Research Article
Analyzing Google File System and Hadoop Distributed File System
Department of Compuer Science, Notre Dame University-Louaize, P.O. Box 72, Zouk Mosbeh, Zouk Mikayel, Lebanon
Big data is a term used to describe huge volume of data, generated by digital process and media exchange all over the world. Google file system and Hadoop distributed file system were developed and implemented to handle huge amount of data. Big data challenges such as velocity, variety, volume and complexity were taken into consideration when GFS and HDFS were developed. Google came up first with the design of GFS and published it in white papers, then after Apache open-source developed Hadoop based on Googles white papers. How GFS and HDFS work and manage data flow will BBE explain. For both file systems, a comparison was made on many levels and criteria. The GFS and HDFS architecture including database engines, components, data flow and many other creterias were tackled and discussed.
MAIN GOAL OF GFS AND HDFS
The HDFS and GFS were built to support large files coming from various sources and in a variety of formats. Huge data storage size (Peta bytes) are distributed across thousands of disks attached to commodity hardware. Both HDFS and GFS are designed for data-intensive computing and not for normal end-users1. Data-intensive computing is a class of parallel computing used to process and analyze large amount of data referred to as big data. Data reliability is achieved through distribution architecture, even when failures occur within chunk servers, master or network partitions. There is no limit to the cluster that you can have. The size can be increased anytime as per the need.
GOOGLE FILE SYSTEM
GFS architecture and components: The GFS is composed of clusters. A cluster is a set of networked computers. Figure 1 shows that, GFS clusters contain three types of interdependent entities which are: Client, master and chunk server. Clients could be: Computers or applications manipulating existing files or creating new files on the system. The master server is the orchestrator or manager of the cluster system that maintain the operation log. Operation log keeps track of the activities made by the master itself which helps reducing the service interruptions to a minimum level. At startup, master server retrieves information about contents and inventories from chunk servers. Then after, the master server keeps tracks of the location of the chunks with the cluster. The GFS architecture keeps the messages that the master server sends and receives very small. The master server itself doesnt handle file data at all, this is done by chunk servers. Chunk servers are the core engine of the GFS. They store file chunks of 64 MB size. Chunk servers coordinate with the master server and send requested chunks to clients directly.

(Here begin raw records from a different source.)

Definition internalBinaryWrite `{RT : BinaryRuntime} (message : t) (writer : IBinaryWriter)
    (options : BinaryWriteOptions) : result IBinaryWriter :=
  writer ← (if negb (Bool.eqb message.(hit) false)
     then w_bool message.(hit) (w_tag 1 Varint writer) else Ok writer);
  writer ← (if negb (Nat.eqb (length message.(oldValue)) 0)
     then w_bytes message.(oldValue) (w_tag 2 LengthDelimited writer) else Ok writer);
  writeUnknown options typeName message.(unknown) writer.

(** The field table of the constructor, with the values of a message *)
Definition fields (m : t) : list wfield :=
  [FBool 1 m.(hit);
   FBytes 2 m.(oldValue)].
Definition encode (m : t) : bytes := encode_message (fields m) m.(unknown).
Definition wf (m : t) : Prop :=
  forallb ok_field (fields m) = true
  /\ Forall (fun u => wf_unknown u /\ 2 < uf_no u) m.(unknown).

Lemma GetSetResponse_settles `{L : RuntimeLaws} len o target :
  settles (fun r => internalBinaryRead r len o target).
Proof. apply readLoop_settles. intros no wt m r. unfold switch. split_number no; settle. Qed.
#[global] Hint Resolve GetSetResponse_settles : pgapp.

Lemma GetSetResponse_codes `{L : RuntimeLaws} m : wf m ->
  message_codes (fun w => internalBinaryWrite m w defaultWriteOptions)
    (fun r len => internalBinaryRead r len defaultReadOptions None) (encode m) m.
Proof.
  intros (Hf & Hu). codec_open m Hf. apply (message_intro (switch defaultReadOptions)).
  unfold internalBinaryWrite, encode, encode_message, fields. cbn [foldr].
  do 2 codec_step.
  codec_reduce. apply (codes_unknown _ unknown set_unknown typeName 2); 
    first [codec_side | codec_default switch].
Qed.

#[global] Instance message_type : MessageType t := {|
  mt_typeName := typeName; mt_new := new; mt_read RT := @internalBinaryRead RT;
  mt_write RT := @internalBinaryWrite RT; mt_encode := encode; mt_wf := wf |}.
#[global] Instance lawful : LawfulMessage t :=
  {| mt_codes := @GetSetResponse_codes; mt_settles := @GetSetResponse_settles |}.

End GetSetResponse.

(** ** Message [AppendRequest] *)
Module AppendRequest.

(** [interface AppendRequest], with the fields the decoder did not know *)
Record t := mk {
  namespace : jsstr;
  key : jsstr;
  value : bytes;
  ttlSeconds : jsstr;
  unknown : list UnknownField
}.

Definition set_namespace (x : jsstr) (m : t) : t :=
  mk x m.(key) m.(value) m.(ttlSeconds) m.(unknown).
Definition set_key (x : jsstr) (m : t) : t :=
  mk m.(namespace) x m.(value) m.(ttlSeconds) m.(unknown).
Definition set_value (x : bytes) (m : t) : t :=
  mk m.(namespace) m.(key) x m.(ttlSeconds) m.(unknown).
Definition set_ttlSeconds (x : jsstr) (m : t) : t :=
  mk m.(namespace) m.(key) m.(value) x m.(unknown).
Definition set_unknown (x : list UnknownField) (m : t) : t :=
  mk m.(namespace) m.(key) m.(value) m.(ttlSeconds) x.

Definition typeName : jsstr := js "pgapp.v1.AppendRequest".

(** [PartialMessage<AppendRequest>] and the effect of merging one *)
Record PartialMessage := mkPartial {
  p_namespace : option jsstr;
  p_key : option jsstr;
  p_value : option bytes;
  p_ttlSeconds : option jsstr
}.
#[global] Instance info : MessageInfo t PartialMessage := {|
  overlay m p := mk
    (default m.(namespace) p.(p_namespace))
    (default m.(key) p.(p_key))
    (default m.(value) p.(p_value))
    (default m.(ttlSeconds) p.(p_ttlSeconds))
    m.(unknown)
|}.
(** A complete message used as a partial one *)
Definition as_partial (m : t) : PartialMessage :=
  mkPartial (Some m.(namespace)) (Some m.(key)) (Some m.(value)) (Some m.(ttlSeconds)).

(** The message prototype with every field at its default *)
Definition new : t :=
  mk (js "") (js "") [] (js "0") [].
Definition create `{RT : BinaryRuntime} (value : option PartialMessage) : t :=
  match value with
  | Some value => reflectionMergePartial info new value
  | None => new
  end.

(** The cases of [internalBinaryRead] *)
Definition switch `{RT : BinaryRuntime} (options : BinaryReadOptions) (fieldNo : Z)
    (wireType : WireType) (message : t) (reader : IBinaryReader) : result (t * IBinaryReader) :=
  match fieldNo with
  | 1 => '(v, reader) ← r_string reader; Ok (set_namespace v message, reader)
  | 2 => '(v, reader) ← r_string reader; Ok (set_key v message, reader)
  | 3 => '(v, reader) ← r_bytes reader; Ok (set_value v message, reader)
  | 4 => '(v, reader) ← r_int64_string reader; Ok (set_ttlSeconds v message, reader)
  | _ =>
      '(u, reader) ← readUnknown options typeName fieldNo wireType message.(unknown) reader;
      Ok (set_unknown u message, reader)
  end.

Definition internalBinaryRead `{RT : BinaryRuntime} (reader : IBinaryReader) (length : Z)
    (options : BinaryReadOptions) (target : option t) : result (t * IBinaryReader) :=
  let message := default (create None) target in
  readLoop (loop_fuel length) (switch options) (r_pos reader + length) message reader.
(* ===== verification/MqMessages.v ===== *)
(** * Message types of [gen/pgapp/v1/mq.ts]

    The requests and responses of the queue service and its dead-letter queue.  Each module is one
    generated message type: its interface, [create], [internalBinaryRead] and
    [internalBinaryWrite], the encoding its field table prescribes, and the
    proofs that the type is lawful. *)

From Stdlib Require Import ZArith Lia.
From stdpp Require Import base list numbers option strings.
From S2P Require Import Prelude JsString JsNumber WireFormat ProtoRuntime Codec CommonMessages.

(** ** Enum [QueueStorageMode]: its values are numbers, and other numbers can be received. *)
Module QueueStorageMode.
Definition UNSPECIFIED : number := Num.of_Z 0.
Definition DURABLE : number := Num.of_Z 1.
Definition TRANSIENT : number := Num.of_Z 2.
End QueueStorageMode.

(** ** Message [CreateQueueRequest] *)
Module CreateQueueRequest.

(** [interface CreateQueueRequest], with the fields the decoder did not know *)
Record t := mk {
  queueName : jsstr;
  storageMode : number;
  unknown : list UnknownField
}.

Definition set_queueName (x : jsstr) (m : t) : t :=
  mk x m.(storageMode) m.(unknown).
Definition set_storageMode (x : number) (m : t) : t :=
  mk m.(queueName) x m.(unknown).
Definition set_unknown (x : list UnknownField) (m : t) : t :=
  mk m.(queueName) m.(storageMode) x.

Definition typeName : jsstr := js "pgapp.v1.CreateQueueRequest".

(** [PartialMessage<CreateQueueRequest>] and the effect of merging one *)
Record PartialMessage := mkPartial {
  p_queueName : option jsstr;
  p_storageMode : option number
}.
#[global] Instance info : MessageInfo t PartialMessage := {|
  overlay m p := mk
    (default m.(queueName) p.(p_queueName))
    (default m.(storageMode) p.(p_storageMode))
    m.(unknown)
|}.
(** A complete message used as a partial one *)
Definition as_partial (m : t) : PartialMessage :=
  mkPartial (Some m.(queueName)) (Some m.(storageMode)).

(** The message prototype with every field at its default *)
Definition new : t :=
  mk (js "") (Finite 0 0) [].
Definition create `{RT : BinaryRuntime} (value : option PartialMessage) : t :=
  match value with
  | Some value => reflectionMergePartial info new value
  | None => new
  end.

(** The cases of [internalBinaryRead] *)
Definition switch `{RT : BinaryRuntime} (options : BinaryReadOptions) (fieldNo : Z)
    (wireType : WireType) (message : t) (reader : IBinaryReader) : result (t * IBinaryReader) :=
  match fieldNo with
  | 1 => '(v, reader) ← r_string reader; Ok (set_queueName v message, reader)
  | 2 => '(v, reader) ← r_int32 reader; Ok (set_storageMode (Num.of_Z v) message, reader)
  | _ =>
      '(u, reader) ← readUnknown options typeName fieldNo wireType message.(unknown) reader;
      Ok (set_unknown u message, reader)
  end.
Definition internalBinaryRead `{RT : BinaryRuntime} (reader : IBinaryReader) (length : Z)
    (options : BinaryReadOptions) (target : option t) : result (t * IBinaryReader) :=
  let message := default (create None) target in
  readLoop (loop_fuel length) (switch options) (r_pos reader + length) message reader.

Definition internalBinaryWrite `{RT : BinaryRuntime} (message : t) (writer : IBinaryWriter)
    (options : BinaryWriteOptions) : result IBinaryWriter :=
  writer ← (if negb (bool_decide (message.(appId) = js ""))
     then w_string message.(appId) (w_tag 1 LengthDelimited writer) else Ok writer);
  writer ← (if negb (bool_decide (message.(environment) = js ""))
     then w_string message.(environment) (w_tag 2 LengthDelimited writer) else Ok writer);
  writer ← (if negb (bool_decide (message.(cluster) = js ""))
     then w_string message.(cluster) (w_tag 3 LengthDelimited writer) else Ok writer);
  writer ← (if negb (bool_decide (message.(namespace) = js ""))
     then w_string message.(namespace) (w_tag 4 LengthDelimited writer) else Ok writer);
  writeUnknown options typeName message.(unknown) writer.

(** The field table of the constructor, with the values of a message *)
Definition fields (m : t) : list wfield :=
  [FString 1 m.(appId);
   FString 2 m.(environment);
   FString 3 m.(cluster);
   FString 4 m.(namespace)].
Definition encode (m : t) : bytes := encode_message (fields m) m.(unknown).
Definition wf (m : t) : Prop :=
  forallb ok_field (fields m) = true
  /\ Forall (fun u => wf_unknown u /\ 4 < uf_no u) m.(unknown).

Lemma ConfigScope_settles `{L : RuntimeLaws} len o target :
  settles (fun r => internalBinaryRead r len o target).
Proof. apply readLoop_settles. intros no wt m r. unfold switch. split_number no; settle. Qed.
#[global] Hint Resolve ConfigScope_settles : pgapp.

Lemma ConfigScope_codes `{L : RuntimeLaws} m : wf m ->
  message_codes (fun w => internalBinaryWrite m w defaultWriteOptions)
    (fun r len => internalBinaryRead r len defaultReadOptions None) (encode m) m.
Proof.
  intros (Hf & Hu). codec_open m Hf. apply (message_intro (switch defaultReadOptions)).
  unfold internalBinaryWrite, encode, encode_message, fields. cbn [foldr].
  do 4 codec_step.
  codec_reduce. apply (codes_unknown _ unknown set_unknown typeName 4); 
    first [codec_side | codec_default switch].
Qed.

#[global] Instance message_type : MessageType t := {|
  mt_typeName := typeName; mt_new := new; mt_read RT := @internalBinaryRead RT;
  mt_write RT := @internalBinaryWrite RT; mt_encode := encode; mt_wf := wf |}.
#[global] Instance lawful : LawfulMessage t :=
  {| mt_codes := @ConfigScope_codes; mt_settles := @ConfigScope_settles |}.

End ConfigScope.

(** ** Message [ConfigItem] *)
Module ConfigItem.

(** [interface ConfigItem], with the fields the decoder did not know *)
Record t := mk {
  key : jsstr;
  jsonValue : jsstr;
  deleted : bool;
  updatedAt : jsstr;
  unknown : list UnknownField
}.

Definition set_key (x : jsstr) (m : t) : t :=
  mk x m.(jsonValue) m.(deleted) m.(updatedAt) m.(unknown).
Definition set_jsonValue (x : jsstr) (m : t) : t :=
  mk m.(key) x m.(deleted) m.(updatedAt) m.(unknown).
Definition set_deleted (x : bool) (m : t) : t :=
  mk m.(key) m.(jsonValue) x m.(updatedAt) m.(unknown).
Definition set_updatedAt (x : jsstr) (m : t) : t :=
  mk m.(key) m.(jsonValue) m.(deleted) x m.(unknown).
Definition set_unknown (x : list UnknownField) (m : t) : t :=
  mk m.(key) m.(jsonValue) m.(deleted) m.(updatedAt) x.

Definition typeName : jsstr := js "pgapp.v1.ConfigItem".

(** [PartialMessage<ConfigItem>] and the effect of merging one *)
Record PartialMessage := mkPartial {
  p_key : option jsstr;
  p_jsonValue : option jsstr;
  p_deleted : option bool;
  p_updatedAt : option jsstr
}.
#[global] Instance info : MessageInfo t PartialMessage := {|
  overlay m p := mk
    (default m.(key) p.(p_key))
    (default m.(jsonValue) p.(p_jsonValue))
    (default m.(deleted) p.(p_deleted))
    (default m.(updatedAt) p.(p_updatedAt))
    m.(unknown)
|}.
(** A complete message used as a partial one *)
Definition as_partial (m : t) : PartialMessage :=
  mkPartial (Some m.(key)) (Some m.(jsonValue)) (Some m.(deleted)) (Some m.(updatedAt)).

(** The message prototype with every field at its default *)
Definition new : t :=
  mk (js "") (js "") false (js "") [].
Definition create `{RT : BinaryRuntime} (value : option PartialMessage) : t :=
  match value with
  | Some value => reflectionMergePartial info new value
  | None => new
  end.
(* ===== verification/ReferenceRuntime.v ===== *)
(** * A runtime that obeys the documentation

    A concrete reader and writer over byte lists, following the wire format.  It
    shows that [RuntimeLaws] can be satisfied, and it lets the witnesses run the
    generated code on concrete messages. *)

From Stdlib Require Import ZArith Lia.
From stdpp Require Import base list numbers option strings.
From S2P Require Import Prelude JsString JsNumber WireFormat ProtoRuntime Codec.

Ltac Zify.zify_post_hook ::= Z.div_mod_to_equations.

(** ** Parsers *)
Definition parser (A : Type) := bytes -> option (A * bytes).

Definition p_map {A B} (g : A -> option B) (p : parser A) : parser B := fun bs =>
  '(a, tl) ← p bs; b ← g a; Some (b, tl).

Definition p_take (n : Z) : parser bytes := fun bs =>
  if (0 <=? n) && (n <=? blen bs) then Some (firstn (Z.to_nat n) bs, skipn (Z.to_nat n) bs)
  else None.

Definition p_tag : parser (Z * WireType) :=
  p_map (fun v => if 8 <=? v then pair (v / 8) <$> WireType_of_num (v mod 8) else None) read_varint.
Definition p_delimited : parser bytes := fun bs =>
  '(n, tl) ← read_varint bs; p_take (n mod 2 ^ 32) tl.
Definition p_string : parser jsstr := p_map Utf.decode p_delimited.
Definition p_bool : parser bool := p_map (fun v => Some (negb (v =? 0))) read_varint.
Definition p_int32 : parser Z := p_map (fun v => Some (to_signed 32 v)) read_varint.
Definition p_uint32 : parser Z := p_map (fun v => Some (v mod 2 ^ 32)) read_varint.
Definition p_int64 : parser Z := p_map (fun v => Some (to_signed 64 v)) read_varint.
Definition p_uint64 : parser Z := p_map (fun v => Some (v mod 2 ^ 64)) read_varint.

(** The bytes a parser consumed *)
Definition p_raw {A} (p : parser A) : parser bytes := fun bs =>
  '(_, tl) ← p bs; Some (firstn (length bs - length tl) bs, tl).

Definition p_skip (wt : WireType) : parser bytes :=
  match wt with
  | Varint => p_raw read_varint
  | Bit64 => p_take 8
  | Bit32 => p_take 4
  | LengthDelimited => p_raw p_delimited
  | StartGroup | EndGroup => fun _ => None
  end.

(** ** The runtime *)
Record rdr := mkRdr { rd_pos : Z; rd_rest : bytes }.
Definition wtr := (list bytes * bytes)%type.

Definition run_parser {A} (p : parser A) (r : rdr) : result (A * rdr) :=
  match p (rd_rest r) with
  | Some (a, tl) => Ok (a, mkRdr (rd_pos r + (blen (rd_rest r) - blen tl)) tl)
  | None => Throw (newError (js "premature EOF"))
  end.

Definition put (bs : bytes) (w : wtr) : wtr := (fst w, snd w ++ bs).
Definition put_number (lo hi : Z) (enc : Z -> bytes) (o : option Z) (w : wtr) : result wtr :=
  match o with
  | Some z => if in_range lo hi z then Ok (put (enc z) w) else Throw (newError (js "invalid number"))
  | None => Throw (newError (js "invalid number"))
  end.

#[export] Instance reference_runtime : BinaryRuntime := {|
  IBinaryWriter := wtr;
  IBinaryReader := rdr;
  PbLong := Z;
  PbULong := Z;
  long_toString := Decimal.of_Z;
  ulong_toString := Decimal.of_Z;
  w_new := ([], []);
  w_finish := snd;
  w_tag no wt := put (enc_tag no wt);
  w_fork w := (snd w :: fst w, []);
  w_join w := match fst w with
              | cur :: st => Ok (st, cur ++ enc_delimited (snd w))
              | [] => Throw (newError (js "Invalid state, fork stack empty"))
              end;
  w_string s w := Ok (put (enc_string s) w);
  w_bytes b w := Ok (put (enc_delimited b) w);
  w_bool b w := Ok (put (enc_bool b) w);
  w_int32 n := put_number (- 2 ^ 31) (2 ^ 31) enc_int (Num.int_value n);
  w_uint32 n := put_number 0 (2 ^ 32) enc_uint (Num.int_value n);
  w_int64 s := put_number (- 2 ^ 63) (2 ^ 63) enc_int (Decimal.parse s);
  w_uint64 s := put_number 0 (2 ^ 64) enc_uint (Decimal.parse s);
  r_new bs := mkRdr 0 bs;
  r_pos := rd_pos;
  r_tag := run_parser p_tag;
  r_skip wt := run_parser (p_skip wt);
  r_string := run_parser p_string;
  r_bytes := run_parser p_delimited;
  r_bool := run_parser p_bool;
  r_int32 := run_parser p_int32;
  r_uint32 := run_parser p_uint32;
  r_int64 := run_parser p_int64;
  r_uint64 := run_parser p_uint64;
  onRead _ us no wt d := us ++ [mkUnknown no wt d];
  onWrite _ us w := Ok (put (flat_map enc_unknown us) w);
  reflectionMergePartial T P I := @overlay T P I
|}.

(** ** What the parsers do *)
Definition parses {A} (p : parser A) (bs : bytes) (a : A) : Prop :=
  forall tl, p (bs ++ tl) = Some (a, tl).

(** The rest is a suffix; [k] bytes at least are consumed. *)
Definition shrinks {A} (k : Z) (p : parser A) : Prop :=
  forall bs a tl, p bs = Some (a, tl) -> blen tl + k <= blen bs.

Lemma parses_varint n : uint64 n -> parses read_varint (varint n) n.
Proof. intros H tl. by apply read_varint_varint. Qed.

Lemma parses_map {A B} (g : A -> option B) p bs a b :
  parses p bs a -> g a = Some b -> parses (p_map g p) bs b.
Proof. intros Hp Hg tl. unfold p_map. rewrite Hp. cbn. by rewrite Hg. Qed.

Lemma parses_take n bs : blen bs = n -> parses (p_take n) bs bs.
Proof.
  intros <- tl. unfold p_take. pose proof (blen_nonneg bs). pose proof (blen_nonneg tl).
  rewrite blen_app. destruct (_ && _) eqn:E; [|lia]. unfold blen. rewrite Nat2Z.id.
  by rewrite firstn_length_app, skipn_length_app.
Qed.

Lemma parses_delimited b : blen b < 2 ^ 31 -> parses p_delimited (enc_delimited b) b.
Proof.
  intros Hb tl. pose proof (blen_nonneg b). unfold p_delimited, enc_delimited.
  rewrite <- app_assoc, read_varint_varint by (unfold uint64; lia). cbn.
  rewrite Z.mod_small by lia. by apply parses_take.
Qed.

Lemma parses_raw {A} (p : parser A) bs a : parses p bs a -> parses (p_raw p) bs bs.
Proof.
  intros Hp tl. unfold p_raw. rewrite Hp. cbn. do 2 f_equal.
  rewrite length_app. replace (length bs + length tl - length tl)%nat with (length bs) by lia.
  apply firstn_length_app.
Qed.

Lemma parses_tag no wt : field_number no -> parses p_tag (enc_tag no wt) (no, wt).
Proof.
  intros Hno. eapply parses_map; [by apply parses_varint, enc_tag_uint64|].
  unfold field_number in Hno.
  assert (0 <= WireType_num wt < 8) by (destruct wt; cbn; lia).
  destruct (Z.leb_spec 8 (no * 8 + WireType_num wt)); [|lia].
  replace ((no * 8 + WireType_num wt) / 8) with no by lia.
  replace ((no * 8 + WireType_num wt) mod 8) with (WireType_num wt) by lia. by destruct wt.
Qed.

Lemma parses_enc_int (g : Z -> Z) z :
  g (z mod 2 ^ 64) = z -> parses (p_map (fun v => Some (g v)) read_varint) (enc_int z) z.
Proof.
  intros Hg. eapply parses_map; [apply parses_varint; unfold uint64; lia|]. by rewrite Hg.
Qed.

Lemma parses_enc_uint w z :
  0 <= w <= 64 -> 0 <= z < 2 ^ w ->
  parses (p_map (fun v => Some (v mod 2 ^ w)) read_varint) (enc_uint z) z.
Proof.
  intros Hw Hz. assert (2 ^ w <= 2 ^ 64) by (apply Z.pow_le_mono_r; lia).
  eapply parses_map; [apply parses_varint; unfold uint64; lia|]. by rewrite Z.mod_small.
Qed.

Lemma parses_skip wt d : payload wt d -> parses (p_skip wt) d d.
Proof.
  destruct wt; cbn; try done.
  - intros (n & Hn & ->). by eapply parses_raw, parses_varint.
  - intros Hd. apply parses_take. unfold blen. by rewrite Hd.
  - intros (p & Hp & ->). by eapply parses_raw, parses_delimited.
  - intros Hd. apply parses_take. unfold blen. by rewrite Hd.
Qed.

Lemma shrinks_varint : shrinks 1 read_varint.
Proof.
  intros bs v tl H. apply read_varint_aux_shorter in H as (p & -> & Hp).
  rewrite blen_app. destruct p; [done|]. unfold blen. cbn [length]. lia.
Qed.

Lemma shrinks_map {A B} k (g : A -> option B) p : shrinks k p -> shrinks k (p_map g p).
Proof.
  intros Hp bs b tl. unfold p_map. destruct (p bs) as [[a tl']|] eqn:E; cbn; [|done].
  destruct (g a); cbn; [|done]. intros [= _ <-]. eauto.
Qed.

Lemma shrinks_take n : shrinks 0 (p_take n).
Proof.
  intros bs a tl. unfold p_take. destruct (_ && _) eqn:E; [|done]. intros [= _ <-].
  unfold blen. rewrite length_skipn. lia.
Qed.

Lemma shrinks_delimited : shrinks 1 p_delimited.
Proof.
  intros bs a tl. unfold p_delimited. destruct (read_varint bs) as [[n tl']|] eqn:E; cbn; [|done].
  intros Ht. apply shrinks_varint in E. apply shrinks_take in Ht. lia.
Qed.

Lemma shrinks_weaken {A} k k' (p : parser A) : k' <= k -> shrinks k p -> shrinks k' p.
Proof. intros Hk Hp bs a tl H. apply Hp in H. lia. Qed.

Lemma shrinks_raw {A} k (p : parser A) : shrinks k p -> shrinks k (p_raw p).
Proof.
  intros Hp bs b tl. unfold p_raw. destruct (p bs) as [[a tl']|] eqn:E; cbn; [|done].
  intros [= _ <-]. eauto.
Qed.

Lemma shrinks_skip wt : shrinks 0 (p_skip wt).
Proof.
  destruct wt; cbn; try done; try apply shrinks_take;
    apply (shrinks_weaken 1); try lia; apply shrinks_raw;
    [apply shrinks_varint|apply shrinks_delimited].
Qed.

Create HintDb shrinks.
#[local] Hint Resolve shrinks_varint shrinks_map shrinks_delimited : shrinks.

(** ** The laws *)
Lemma run_consumes {A} (p : parser A) bs a :
  parses p bs a -> consumes_with (RT := reference_runtime) rd_rest (run_parser p) bs a.
Proof.
  intros Hp r tl Hr. unfold run_parser. rewrite Hr, Hp. eexists. split_and!; [done|done|].
  cbn. rewrite blen_app. lia.
Qed.

Lemma run_moves {A} k (p : parser A) r a r' :
  shrinks k p -> run_parser p r = Ok (a, r') -> rd_pos r + k <= rd_pos r'.
Proof.
  intros Hp. unfold run_parser. destruct (p (rd_rest r)) as [[b tl]|] eqn:E; [|done].
  intros [= _ <-]. cbn. apply Hp in E. lia.
Qed.

Lemma run_settles {A} k (p : parser A) : 0 <= k -> shrinks k p -> settles (RT := reference_runtime) (run_parser p).
Proof.
  intros Hk Hp r. split.
  - unfold run_parser, returns. by destruct (p (rd_rest r)) as [[]|].
  - intros a r' H. apply (run_moves k) in H; [cbn; lia|done].
Qed.

Lemma put_emits bs : emits_with (RT := reference_runtime) (fun w => w) (fun w => Ok (put bs w)) bs.
Proof. intros w st cur ->. by exists (st, cur ++ bs). Qed.

Lemma put_number_emits lo hi enc o z :
  o = Some z -> lo <= z < hi -> emits_with (RT := reference_runtime) (fun w => w) (put_number lo hi enc o) (enc z).
Proof.
  intros -> Hz. unfold put_number, in_range. destruct (_ && _) eqn:E; [apply put_emits|lia].
Qed.

Lemma put_number_throws lo hi enc o w :
  (forall z, o = Some z -> ~ lo <= z < hi) -> exists e, put_number lo hi enc o w = Throw e.
Proof.
  intros Ho. unfold put_number, in_range. destruct o as [z|]; [|eauto].
  destruct (_ && _) eqn:E; [|eauto]. exfalso. apply (Ho z); [done|lia].
Qed.

#[export] Instance reference_laws : RuntimeLaws reference_runtime.
Proof.
  refine {| w_view := fun w : @IBinaryWriter reference_runtime => w;
            r_rest := fun r : @IBinaryReader reference_runtime => rd_rest r |}; cbn;
    try (intros; apply put_emits);
    try (intros; eapply run_consumes);
    try (eapply (run_settles 0); [lia|]; eapply (shrinks_weaken 1); [lia|]; eauto with shrinks).
  all: try done.
  - by intros w bs ->.
  - by intros w st cur ->.
  - intros w st cur bs -> _. by exists (st, cur ++ enc_delimited bs).
  - intros z Hz. apply put_number_emits; [|done].
    apply Num.int_value_of_Z. unfold int32 in Hz. lia.
  - intros z Hz. apply put_number_emits; [|done].
    apply Num.int_value_of_Z. unfold uint32 in Hz. lia.
  - intros z Hz. apply put_number_emits; [apply Decimal.parse_of_Z|done].
  - intros z Hz. apply put_number_emits; [apply Decimal.parse_of_Z|done].
  - intros n w H. by apply put_number_throws.
  - intros n w H. by apply put_number_throws.
  - by apply parses_tag.
  - eapply parses_map; [by apply parses_delimited|by apply Utf.decode_encode].
  - by apply parses_delimited.
  - eapply parses_map; [apply parses_varint; unfold uint64; by destruct b|]. by destruct b.
  - by apply (parses_enc_int (to_signed 32)), to_signed_int32.
  - by apply (parses_enc_uint 32).
  - intros z Hz. exists z. split; [done|]. apply run_consumes.
    by apply (parses_enc_int (to_signed 64)), to_signed_int64.
  - intros z Hz. exists z. split; [done|]. apply run_consumes. by apply (parses_enc_uint 64).
  - by apply parses_skip.
  - intros r t r' H. apply (run_moves 1) in H; [lia|]. eauto with shrinks.
  - intros wt. apply (run_settles 0); [lia|apply shrinks_skip].
  - intros r l r' H. apply (run_moves 1) in H; [lia|]. eauto with shrinks.
Defined.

GFS replicas: The GFS has two replicas: Primary and secondary replicas. A primary replica is the data chunk that a chunk server sends to a client. Secondary replicas serve as backups on other chunk servers. The master server decides which chunks act as primary or secondary. If the client makes changes to the data in the chunk, then the master server lets the chunk servers with secondary replicas, know they have to copy the new chunk off the primary chunk server to stay in its current state.
Fig. 1: | Google file system architecture |
Fig. 2: | Hadoop components |
MapReduce: MapReduce is a programming model developed by Google and used by both GFS and HDFS. Based on Google MapReduce white paper, Apache adopted and developed its own MapReduce model with some minor differences. The primary role of MapReduce is to provide an infrastructure that allows development and execution of large-scale data processing jobs. Therefore, MapReduce exploits the processing capacity provided by computing clusters while, at the same time offering a programming model that simplifies the development of such distributed applications. MapReduce make the decomposition of tasks and integration of results. It provides job trackers and task trackers.
MapReduce is a programming model Google has used successfully to process big data. A map function extracts intelligence from raw data and a reduce function aggregates the data output by map. MapReduce needs a distributed file system and an engine that can distribute, coordinate, monitor and gather the results.
The HDFS is a master and slaver framework which contains nodes and NameNode. The NameNode is a center server that manages the namespace in the file system. The data node manages the data stored in it.
HADOOP DISTRIBUTED FILE SYSTEM
First of all, it should by clearly state that Hadoop has Google origins. Based on three white papers published by Google, which are: "Google file system2", "MapReduce: Simplified data processing on large clusters3" and "Bigtable: A distributed storage system for structured data4", Apache developed Apache HDFS, Apache MapReduce and Apache HBase, respectively. Almost 95% of the architecture described in these three white papers is implemented in Apache projects with some minor differences. Google released these white papers with no code. So, it was up to engineers and scientists at Apache to design and implement the architecture.
Hadoop components: Hadoop has the following components, as shown also in Fig. 2.
Zookeeper: A centralized service for maintaining configuration information, naming, providing distributed synchronization and providing group services.
Chukwa: An open source data collection system for monitoring large distributed systems. Chukwa is built on top of the Hadoop Distributed File System (HDFS) and MapReduce framework and inherits Hadoops scalability and robustness.
Pig: A platform for analyzing large data sets that consists of a high-level language for expressing data analysis programs, coupled with infrastructure for evaluating these programs.
Hive: The Apache Hive data warehouse software facilitates querying and managing large datasets residing in distributed storage. Hive provides a mechanism to project structure onto this data and query the data using a SQL-like language called HiveQL.
Avro: Apache Avro is a data serialization system. It has rich data structures. A compact, fast and binary data format. It acts as a container file, to store persistent data. It also provides simple integration with dynamic languages.
MapReduce: Hadoop MapReduce has the same architecture and functionality of Google MapReduce but the difference is that Hadoop MapReduce was written in Java and GFS MapReduce was written in c++.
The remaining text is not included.